Objective: Femoral vessels are one of the frequently used sites of cannulation in intensive care units. In resource limited settings cannulations are done blindly without ultrasonographic guidance based on a traditional belief that in the upper thigh vein keeps a medial relationship to artery. In this trial we tried to analyse the anatomical relationship of femoral vein to femoral artery using ultrasound in critically ill patients. Methods: This cross sectional study analysed the anatomical relationship of femoral vein to femoral artery at 2cm, 4 cm and 6 cm from the mid inguinal point in both thighs of the patients using ultrasonography. The study was done among patients admitted in a multidisciplinary intensive care unit. Results: Three hundred limbs of one hundred and fifty patients were analysed by ultrasonography. A total of 900 measurements were taken at three different levels of both legs. At 2 cm below the mid inguinal point, in 256 limbs (85.3%) femoral vein was medial to femoral artery (95% Confidence Interval82.82% to 89.14%), at 4 cm below the mid inguinal point, in 210 limbs (70%) femoral vein was postero medial to femoral artery (95% CI64.47% to 75.13%),and at6 cm below the mid inguinal point in 200 limbs(66.7%)femoral vein was posterior to femoral artery(95% CI 61.02% to 71.98%). Conclusion: Femoral vein showed variable relationship to femoral artery in the upper part of the thigh. As the distance increased from mid inguinal point, variation from normal relationship was also found to be increasing.

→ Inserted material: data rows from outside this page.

Lemma accept_reverse_wf rt a d now : runtime_wf rt -> runtime_wf (fst (accept_reverse rt a d now)).
Proof.
  intros Hwf. unfold accept_reverse.
  destruct (resolve rt a) as [[|]|]; cbn; auto.
  destruct (reverse_dedup rt !! _) as [cs|] eqn:Hc; cbn; auto.
  set (cache := unexpired now (default [] cs)).
  assert ((length cache <= REVERSE_DEDUP_CAPACITY)%nat /\ NoDup (dedup_entry_key <$> cache)) as [Hlen Hnd].
  { destruct cs as [c|]; cbn in cache; [|unfold cache; cbn; split; [lia|constructor]].
    destruct (rwf_dedup rt Hwf _ _ Hc) as [Hl Hn]. split.
    - etransitivity; [apply length_filter|done].
    - by apply NoDup_fmap_filter. }
  clearbody cache. unfold has_key, REVERSE_DEDUP_CAPACITY in *. case_bool_decide as Hk; cbn.
  - apply set_dedup_wf; [done|]. intros c' E. by inv E.
  - apply set_dedup_wf; [done|]. intros c' E. inv E. rewrite fmap_app, length_app.
    unfold REVERSE_DEDUP_CAPACITY in *. cbn. case_decide as Hcap.
    + destruct cache as [|x cache]; cbn in *; [lia|]. split; [lia|].
      apply NoDup_cons in Hnd as [_ Hnd]. apply NoDup_snoc; [done|]. intros ?. apply Hk. by right.
    + split; [lia|]. by apply NoDup_snoc.
Qed.

(** ** Resolution lemmas *)

Lemma resolve_alt rt a :
  resolve rt a = (e ← mjoin (slots rt !! route_index (address_route a));
                  if epoch e =? address_epoch a then Some (action e) else None).
Proof.
  unfold resolve. rewrite entry_alt. destruct (mjoin _) as [e|]; cbn; [|done]. by case_ifs.
Qed.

Key words: Ultrasound, Anatomical relationship, Femoral vessels, Upper thigh


Manuscript received: 26th November 2018 Reviewed: 6th December 2018 

Author Corrected: 11th December 2018 Accepted for Publication: 18th December 2018

Introduction

Femoral vessels are one of the frequently used sites of cannulation for various purposes in critical care settings [1]. Femoral vessels are contained in the femoral triangle in the upper part of the thigh. According to literature, femoral triangle (trigonum femorale; Scarpa’s triangle) corresponds to the wedge shaped depression seen immediately below the fold of the groin [2]. The first 4 cm. of the vessel is enclosed, together with the femoral vein, in a fibrous sheath, the femoral sheath. Femoral vein keeps a medial position to femoral artery until at the apex of the femoral triangle where it becomes posteromedial to artery [2].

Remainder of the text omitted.